Понедельник, 31 июля, 22.30
К Алле Сурковой забежала ее подружка по музыкальному училищу, она же завуч, занесла расписание занятий на сентябрь. Они сидели на кухне, уютной и защищенной от всех ветров, как маленькая крепость; над тахтой горело бра.
— Что ж ты, без отпуска совсем осталась? — спросила завуч, поскольку Алла время от времени рассказывала ей вскользь о деле Лудова.
— Ничего, мы все-таки с псом три недели на даче просидели. Зимой возьму лишнюю неделю, деньги есть, может, за границу съезжу куда-нибудь.
— Хорошо бы ты все-таки освободилась к первому сентября. Вы бы судье сказали, что так нельзя, вам же обещали, что до августа закончите. Не один же только суд на свете работает, нужно какое-то планирование. А сольфеджио такой предмет…
— Я к сентябрю освобожусь, — сказала Алла, — Или так или сяк.

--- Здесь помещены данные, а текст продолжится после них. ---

Lemma unlink_step fuel : unlinks fuel -> unlinks (S fuel).
Proof.
  intros IH s q Hok Hq Hne _ Hlen. cbn [unlink]. unfold lookup_path.
  destruct (walk_some s q Hok) as (r & Hr & _).
  rewrite (bind_reads _ _ _ r) by (by rewrite lookup_walk). destruct r as [idx|].
  2:{ exists s. split; [done|]. by apply removed_absent. }
  specialize (Hlen idx Hr). destruct (walk_some_1 s q idx Hok Hr) as [node Hnode].
  destruct (fo_refs _ Hok idx node Hnode) as [Hino Hlink].
  rewrite (bind_reads _ _ _ node) by done.
  rewrite (bind_reads _ _ _ _ (inode_index_in s _ (fo_count _ Hok) Hino)).
  set (target := default (n_inode node) (n_link node)).
  assert (Htarget : ino_in s target) by (unfold target; destruct (n_link node); [by apply Hlink|done]).
  rewrite (bind_reads _ _ _ _ (inode_index_in s _ (fo_count _ Hok) Htarget)).
  assert (Hdir : exists b, (match n_link node with
      Some _ => ret false | None => reads (fun s => Inode.is_dir <$> get_inode s node.(n_inode)) end) s = (Ok b, s)).
  { destruct (n_link node); [by exists false|]. destruct (get_inode_in s _ Hok Hino) as (x & Hx & _).
    exists (Inode.is_dir x). apply reads_ok. by rewrite Hx. }
  destruct Hdir as [b Hb]. rewrite (bind_ok _ _ _ _ _ Hb). cbn [andb].
  destruct (names_of_ok s idx node Hok Hnode) as (names & En & Hnames). rewrite (bind_reads _ _ _ names) by done.
  destruct (unlink_children fuel q idx IH Hq names s Hok Hnames Hr) as (s1 & E1 & Hok1 & Hsk1 & Hin1 & Hw1); [lia|].
  rewrite (bind_ok _ _ _ _ _ E1). cbn match.
  destruct (exists_last Hne) as (q0 & x & ->). apply Forall_app in Hq as [Hq0 Hx]. rewrite Forall_singleton in Hx.
  assert (Hkeep : forall r, Forall name_ok r -> ~ (q0 ++ [x]) `prefix_of` r ->
            walk s1.(f_tree) 0%nat r = walk s.(f_tree) 0%nat r).
  { intros r Hrn Hnp. rewrite Hw1 by done. rewrite decide_False; [done|].
    rewrite Exists_exists. intros (n & _ & [k ->]). apply Hnp. exists ([n] ++ k). by rewrite <- !app_assoc. }
  pose proof (to_wf _ (fo_tree _ Hok)) as Hwf.
  pose proof (walk_last _ _ _ _ Hwf Hx Hr) as (p & _ & _ & Hp & _).
  destruct (detach_ok s1 q0 x p b Hok1 Hq0 Hx) as (s2 & E2 & [Hok2 Hsk2 Hin2 Hw2]).
  { rewrite Hkeep; [done|done|]. intros [k Hk]. apply (f_equal length) in Hk. rewrite !length_app in Hk. simpl in Hk. lia. }
  rewrite (bind_ok _ _ _ _ _ E2).
  destruct (lookup_lt_is_Some_2 s2.(f_tree).(t_nodes) idx) as [n2 Hn2].
  { rewrite (skel_length s.(f_tree)) by congruence. by eapply lookup_lt_Some. }
  destruct (release_ok clock s2 idx target n2 Hok2) as (s3 & E3 & Hok3 & Hsh3); [|done|].
  { eapply ino_in_shape; [|exact Htarget]. congruence. }
  exists s3. split; [done|]. apply (removed_then_shape _ _ s2); [|done|done].
  split; [done|congruence|congruence|]. intros r Hrn. rewrite Hw2 by done. case_decide; [done|]. by apply Hkeep.
Qed.

Lemma unlinks_all fuel : unlinks fuel.
Proof.
  induction fuel as [|fuel IH]; [|by apply unlink_step]. intros s q ???? _. lia.
Qed.

Lemma unlink_path_ok s q : fs_ok s -> Forall name_ok q -> q <> [] ->
  exists s', unlink_path clock (abs_path q) false s = (Ok tt, s') /\ removed q s s'.
Proof.
  intros Hok Hq Hne. apply unlinks_all; try done; unfold unlink_fuel; [lia|]. intros i Hi. lia.
Qed.
End Unlink.

(** ** Emptying a directory *)

Lemma names_of_find s node names x : names_of s node = Some names -> x ∉ names ->
  find_child s.(f_tree).(t_nodes) x node.(n_children) = Some None.
Proof.
  unfold names_of, get_node. revert names. induction (n_children node) as [|c cs IH]; intros names; simpl; [done|].
  destruct (t_nodes (f_tree s) !! c) as [m|]; simpl; [|done].
  destruct (mapM _ cs) as [ns|]; simpl; [|done]. intros [= <-]. rewrite not_elem_of_cons. intros [Hne Hin].
  rewrite bool_decide_eq_false_2 by congruence. by apply (IH ns).
Qed.

Lemma whiteout_ok clock s q idx node x : fs_ok s -> Forall name_ok q ->
  walk s.(f_tree) 0%nat q = Some (Some idx) -> get_node s idx = Some node -> node.(n_link) = None ->
  get_inode s node.(n_inode) = Some x -> Inode.is_dir x = true ->
  exists s', unlink_path clock (abs_path q) true s = (Ok tt, s') /\ fs_ok s' /\
    forall r, Forall name_ok r ->
      walk s'.(f_tree) 0%nat r =
        (if decide (q `prefix_of` r /\ r <> q) then Some None else walk s.(f_tree) 0%nat r).
Proof.
  intros Hok Hq Hr Hnode Hlink Hx Hdir. unfold unlink_path, unlink_fuel. cbn [unlink]. unfold lookup_path.
  rewrite (bind_reads _ _ _ (Some idx)) by (by rewrite lookup_walk).
  destruct (fo_refs _ Hok idx node Hnode) as [Hino _].
  rewrite (bind_reads _ _ _ node) by done. rewrite Hlink. cbn [default from_option].
  rewrite !(bind_reads _ _ _ _ (inode_index_in s _ (fo_count _ Hok) Hino)).
  rewrite (bind_reads _ _ _ true) by (by rewrite Hx, <- Hdir). cbn [andb negb].
  destruct (names_of_ok s idx node Hok Hnode) as (names & En & Hnames). rewrite (bind_reads _ _ _ names) by done.
  destruct (unlink_children clock (length s.(f_tree).(t_nodes)) q idx (unlinks_all clock _) Hq names s Hok Hnames Hr)
    as (s1 & E1 & Hok1 & _ & _ & Hw1); [|rewrite (bind_ok _ _ _ _ _ E1)].
  { lia. }
  exists s1. split; [done|]. split; [done|]. intros r Hrn. rewrite Hw1 by done.
  destruct (decide (q `prefix_of` r /\ r <> q)) as [[[k ->] Hne]|Hnot].
  - destruct k as [|y k]; [by rewrite app_nil_r in Hne|]. case_decide as Hex; [done|].
    rewrite walk_app, Hr. cbn [mbind option_bind]. apply Forall_app in Hrn as [_ Hyk].
    apply Forall_cons_1 in Hyk as [Hy _]. rewrite walk_step by done.
    unfold get_node in Hnode. rewrite Hnode. cbn [mbind option_bind].
    rewrite (names_of_find s node names y En); [done|]. intros Hin. apply Hex, Exists_exists.
    exists y. split; [done|]. exists k. by rewrite <- app_assoc.
  - rewrite decide_False; [done|]. rewrite Exists_exists. intros (y & _ & [k ->]). apply Hnot. split.
    + exists (y :: k). by rewrite <- app_assoc.
    + rewrite <- app_assoc. intros E. apply (f_equal length) in E. rewrite length_app in E. simpl in E. lia.
Qed.

(** ** Dropping references *)

Lemma get_upd_eq s n y : FIRST_INODE - 1 <= zlen s.(f_inodes) < 2 ^ 32 -> ino_in s n ->
  get_inode (set_inodes (<[Z.to_nat (n - 1) := y]> s.(f_inodes)) s) n = Some y.
Proof.
  intros Hc Hn. unfold get_inode. rewrite (inode_index_in s n Hc Hn). cbn [mbind option_bind].
  simpl. apply list_lookup_insert_eq. destruct Hn. unfold zlen in *. lia.
Qed.

(** The part [release] has in common for every inode that is still referenced. *)
Lemma release_step clock s idx n node x : fs_ok s -> ino_in s n -> FIRST_INODE <= n ->
  get_node s idx = Some node -> get_inode s n = Some x -> 0 < x.(Inode.links_count) ->
  let y := Inode.set_links_count (x.(Inode.links_count) - 1) x in
  let s1 := set_inodes (<[Z.to_nat (n - 1) := y]> s.(f_inodes)) s in
  fs_ok s1 /\ ino_in s1 n /\ get_inode s1 n = Some y /\ inode_ok y /\
  release clock idx n s =
    (if y.(Inode.links_count) =? 0 then reclaim clock n y.(Inode.xattr_block_lo) (node_block_ranges node)
     else if bool_decide (node_block_ranges node = []) then ret tt
     else updates (fun s => Some (set_blocks s.(f_deleted)
            (<[n := default [] (s.(f_deferred) !! n) ++ node_block_ranges node]> s.(f_deferred)) s))) s1.
Proof.
  intros Hok Hn Hfirst Hnode Hx Hlinks y s1. unfold release. unfold FIRST_INODE in *.
  destruct (Z.ltb_spec (11 - 1) n); [|lia]. destruct (get_inode_in s n Hok Hn) as (x' & Hx' & Hxok).
  rewrite Hx in Hx'. injection Hx' as <-. rewrite (bind_reads _ _ _ x) by done.
  destruct (Z.ltb_spec 0 x.(Inode.links_count)); [|lia].
  destruct (drop_link_ok x Hxok) as [Hd Hdok]; [lia|].
  destruct (upd_inode_in s n drop_link x _ Hok Hn Hx Hd Hdok) as (s1' & E & Es1 & Hok1 & Hsh).
  fold y in Es1. fold s1 in Es1. subst s1'.
  assert (Hy : get_inode s1 n = Some y) by (apply get_upd_eq; [apply (fo_count _ Hok)|done]).
  split; [done|]. split; [by eapply ino_in_shape; [apply Hsh|]|]. split; [done|]. split; [done|].
  rewrite (bind_ok _ _ _ _ _ (updates_ok _ _ _ E)). by rewrite (bind_reads _ _ _ node), (bind_reads _ _ s1 y).
Qed.

(** [release] on an inode that keeps other references, and on one that does not. *)
Lemma release_more clock s idx n node x : fs_ok s -> ino_in s n -> FIRST_INODE <= n ->
  get_node s idx = Some node -> get_inode s n = Some x -> 1 < x.(Inode.links_count) ->
  exists s', release clock idx n s = (Ok tt, s') /\
    s'.(f_inodes) = <[Z.to_nat (n - 1) := Inode.set_links_count (x.(Inode.links_count) - 1) x]> s.(f_inodes) /\
    s'.(f_deleted) = s.(f_deleted) /\
    s'.(f_deferred) = (if bool_decide (node_block_ranges node = []) then s.(f_deferred)
      else <[n := default [] (s.(f_deferred) !! n) ++ node_block_ranges node]> s.(f_deferred)).
Proof.
  intros Hok Hn Hfirst Hnode Hx Hlinks.
  destruct (release_step clock s idx n node x Hok Hn Hfirst Hnode Hx) as (_ & _ & _ & _ & ->); [lia|].
  destruct (Z.eqb_spec (Inode.links_count (Inode.set_links_count (x.(Inode.links_count) - 1) x)) 0) as [Hz|_];
    [simpl in Hz; lia|].
  case_bool_decide as Hb; eexists; (split; [by apply updates_ok || done|]); done.
Qed.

— В смысле, ты до сих пор не знаешь, оправдаете вы его или осудите? Прямо так до последнего и не будете решать? — удивилась завуч, которой Алла хотя и рассказывала о деле, но ей самой трудно было представить его себе иначе чем как какую-то пусть важную и нужную, учебную, может быть, но игру.
— Нет, мы вообще не знаем, дадут ли нам вынести вердикт.

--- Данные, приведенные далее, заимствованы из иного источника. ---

Lemma mkdir_p_witness :
  let path := abs_path ([bstr "srv"] ++ [bstr "www"]) in
  let mode := make_mode file_mode.S_IFDIR 0x1ED in
  exists s' idx node c, create_path sample_clock path mode None None None (Some 5) None None sample_fs = (Ok tt, s') /\ fs_ok s' /\
    dir_at s' ([bstr "srv"] ++ [bstr "www"]) idx node c /\ c.(Inode.mode) = mode /\ list_dir s' path = Some [] /\
    s'.(f_disk) = sample_fs.(f_disk) /\
    (forall r i, Forall name_ok r -> lookup sample_fs.(f_tree) (abs_path r) = Some (Some i) ->
       lookup s'.(f_tree) (abs_path r) = Some (Some i)) /\
    create_path sample_clock path mode None None None None None None s' = (Ok tt, s').
Proof.
  apply (mkdir_p sample_clock sample_fs [bstr "srv"] (bstr "www") 0x1ED None (Some 5) None);
    [exact sample_fs_ok|by apply (sample_valid_names ["srv"; "www"]%string)|vm_compute; reflexivity|lia| |vm_compute; reflexivity].
  intros p i [->| ->]%prefix_of_single Hl; [exact root_open|]. vm_compute in Hl. discriminate.
Defined.

Lemma set_permissions_spec_witness :
  (lookup sample_fs.(f_tree) (abs_path [bstr "a"]) = Some None /\
     set_permissions (abs_path [bstr "a"]) 0x1C0 sample_fs = (Err (NotFound (abs_path [bstr "a"])), sample_fs)) \/
  exists idx node y s', lookup sample_fs.(f_tree) (abs_path [bstr "a"]) = Some (Some idx) /\ get_node sample_fs idx = Some node /\
    get_inode sample_fs node.(n_inode) = Some y /\ set_permissions (abs_path [bstr "a"]) 0x1C0 sample_fs = (Ok tt, s') /\ fs_ok s' /\
    s'.(f_tree) = sample_fs.(f_tree) /\
    exists m, s'.(f_inodes) = <[Z.to_nat (node.(n_inode) - 1) := Inode.set_mode m y]> sample_fs.(f_inodes) /\
      Z.land m file_mode.TYPE_MASK = Z.land y.(Inode.mode) file_mode.TYPE_MASK /\
      Z.land m 0xFFF = Z.land 0x1C0 0xFFF.
Proof.
  apply (set_permissions_spec sample_fs [bstr "a"] 0x1C0); [exact sample_fs_ok|].
  by apply valid_names_ok, (sample_valid_names ["a"]%string).
Defined.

— А для чего же вас тогда вообще там собирали?
— Ну, просто полагается так по закону.
— А моей дочери тоже пришла повестка в присяжные, — сказала завуч, — Вообще-то она сейчас все равно без работы. Ну, знаешь, в Гнесинское она не захотела, там-то я нашла кое-кого, а она в архитектурный, и провалилась. Может, ей в присяжные тоже пойти по повестке, там ведь деньги какие-то платят? Как ты посоветуешь?
— Трудно сказать, — сказала Алла, — Это себя помогает понять, но ей, может, еще рано. Ведь ей же только восемнадцать исполнилось? А это изменяет личность, это тоже вроде урока такого или вроде практики, но только уже не совсем учебной и для очень старших классов. Давай уж я дело дослушаю, а потом советовать буду.

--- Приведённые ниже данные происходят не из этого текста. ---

(* ===== verification/Close.v ===== *)
(** * Closing the formatter

    [Formatter::close] and its helpers ([common/ext4/src/formatter.rs]): directory
    blocks, the resize inode, the layout of block groups, the inode table, bitmaps,
    group descriptors and superblocks.  The stages of [close] are definitions of their
    own, composed at the end the way the method runs them. *)

From stdpp Require Import base list list_numbers option numbers strings gmap sorting.
From S2P Require Import Prelude Bytes Utf8 Errors Constants SuperBlock DiskTypes Checksum Dir Image Extent Geometry Paths FileTree Bitmaps Formatter.

Definition RESIZE_INODE_NUMBER : Z := 7.
Definition EXT2_DIND_BLOCK : Z := 13.
Definition EXT2_NDIR_BLOCKS : Z := 12.

(** A computation that may panic. *)
Definition must {A} (o : option A) : M A := fun s => (lift o, s).

(** [self.file.write_all(bs)]: unlike [write_here], [size] stays as it is. *)
Definition write_all (bs : buffer) : M unit :=
  on_disk (fun d => Some (mk_disk (file_write d.(d_file) d.(d_pos) bs) (d.(d_pos) + zlen bs) d.(d_block_size) d.(d_size))).
Definition seek_block (block : Z) : M unit := on_disk (fun d => seek_to_block d block).

(** [self.size = n; self.file.set_len(n)] when [self.size < n] *)
Definition grow_to (n : Z) : M unit :=
  updates (fun s => let d := s.(f_disk) in
    Some (if d.(d_size) <? n then set_disk (mk_disk (set_len d.(d_file) n) d.(d_pos) d.(d_block_size) n) s else s)).

(** A value threaded through the turns of a loop. *)
Fixpoint fold_each {A S} (l : list A) (f : A -> S -> M S) (x : S) : M S :=
  match l with
  | [] => ret x
  | a :: l => x <~ f a x ;; fold_each l f x
  end.

(** ** Directories *)

(** The queue loop of [commit_directories]: pairs of a parent and a node. *)
Fixpoint bfs (fuel : nat) (t : FileTree) (queue : list (option nat * nat)) : option (list (option nat * nat)) :=
  match queue with
  | [] => Some []
  | (parent, node) :: queue =>
      match fuel with
      | O => None
      | S fuel =>
          n ← t.(t_nodes) !! node;
          let more := match n.(n_link) with
                      | Some _ => []
                      | None => (fun child => (Some node, child)) <$> n.(n_children)
                      end in
          rest ← bfs fuel t (queue ++ more); Some ((parent, node) :: rest)
      end
  end.

(** A node is in the queue once, so as many turns as there are nodes do. *)
Definition bfs_order (t : FileTree) : option (list (option nat * nat)) :=
  bfs (length t.(t_nodes)) t [(None, t.(t_root))].

(** [sort_by_key] on the inode number *)
Definition sort_by_key {A} (l : list (Z * A)) : list (Z * A) := sort_by (fun x y => x.1 <=? y.1) l.

(** The entry of one child, if its inode has links. *)
Definition child_entry (s : Formatter) (node : FileTreeNode) : option (option dirent) :=
  let child_ino := node.(n_inode) in
  match node.(n_link) with
  | Some linked_ino =>
      linked ← get_inode s linked_ino;
      if linked.(Inode.links_count) =? 0 then Some None
      else own ← get_inode s (Z.max child_ino 1);
           Some (Some (mk_dirent node.(n_name) child_ino own.(Inode.mode) (Some (linked_ino, linked.(Inode.mode)))))
  | None =>
      child ← get_inode s child_ino;
      if child.(Inode.links_count) =? 0 then Some None
      else own ← get_inode s (Z.max child_ino 1);
           Some (Some (mk_dirent node.(n_name) child_ino own.(Inode.mode) None))
  end.

(** The entries of a directory: [.], [..] and the children by inode number. *)
Definition dir_entries (s : Formatter) (parent_opt : option nat) (node : FileTreeNode) : option (list dirent) :=
  let inode_num := node.(n_inode) in
  inode ← get_inode s inode_num;
  parent_ino ← match parent_opt with
               | Some pidx => p ← get_node s pidx; Some p.(n_inode)
               | None => Some inode_num
               end;
  parent_inode ← get_inode s parent_ino;
  children ← mapM (fun ci => c ← get_node s ci; Some (c.(n_inode), c)) node.(n_children);
  entries ← mapM (child_entry s) (snd <$> sort_by_key children);
  Some (mk_dirent (bstr ".") inode_num inode.(Inode.mode) None ::
        mk_dirent (bstr "..") parent_ino parent_inode.(Inode.mode) None :: omap id entries).

Definition upd_node (idx : nat) (g : FileTreeNode -> FileTreeNode) (s : Formatter) : option Formatter :=
  n ← get_node s idx;
  Some (set_tree (mk_tree (<[idx := g n]> s.(f_tree).(t_nodes)) s.(f_tree).(t_root)) s).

Подружка подумала, что Алла Геннадьевна в самом деле стала какая-то чуть-чуть другая и незнакомая, вот и волосы у нее тоже как будто изменились, стали как будто еще более золотистыми. Она даже хотела сказать ей об этом, но решила, что это может быть воспринято как возвращение к старой педагогической дискуссии в училище относительно цвета ее волос, которая имела там место много лет назад, но за столько лет к ее волосам все давно уже привыкли.
— Вы так серьезно к этому относитесь? — спросила она. — А дочка вот думает пойти, говорит: «Прикольно!» Ну, ты знаешь, они все сейчас так говорят.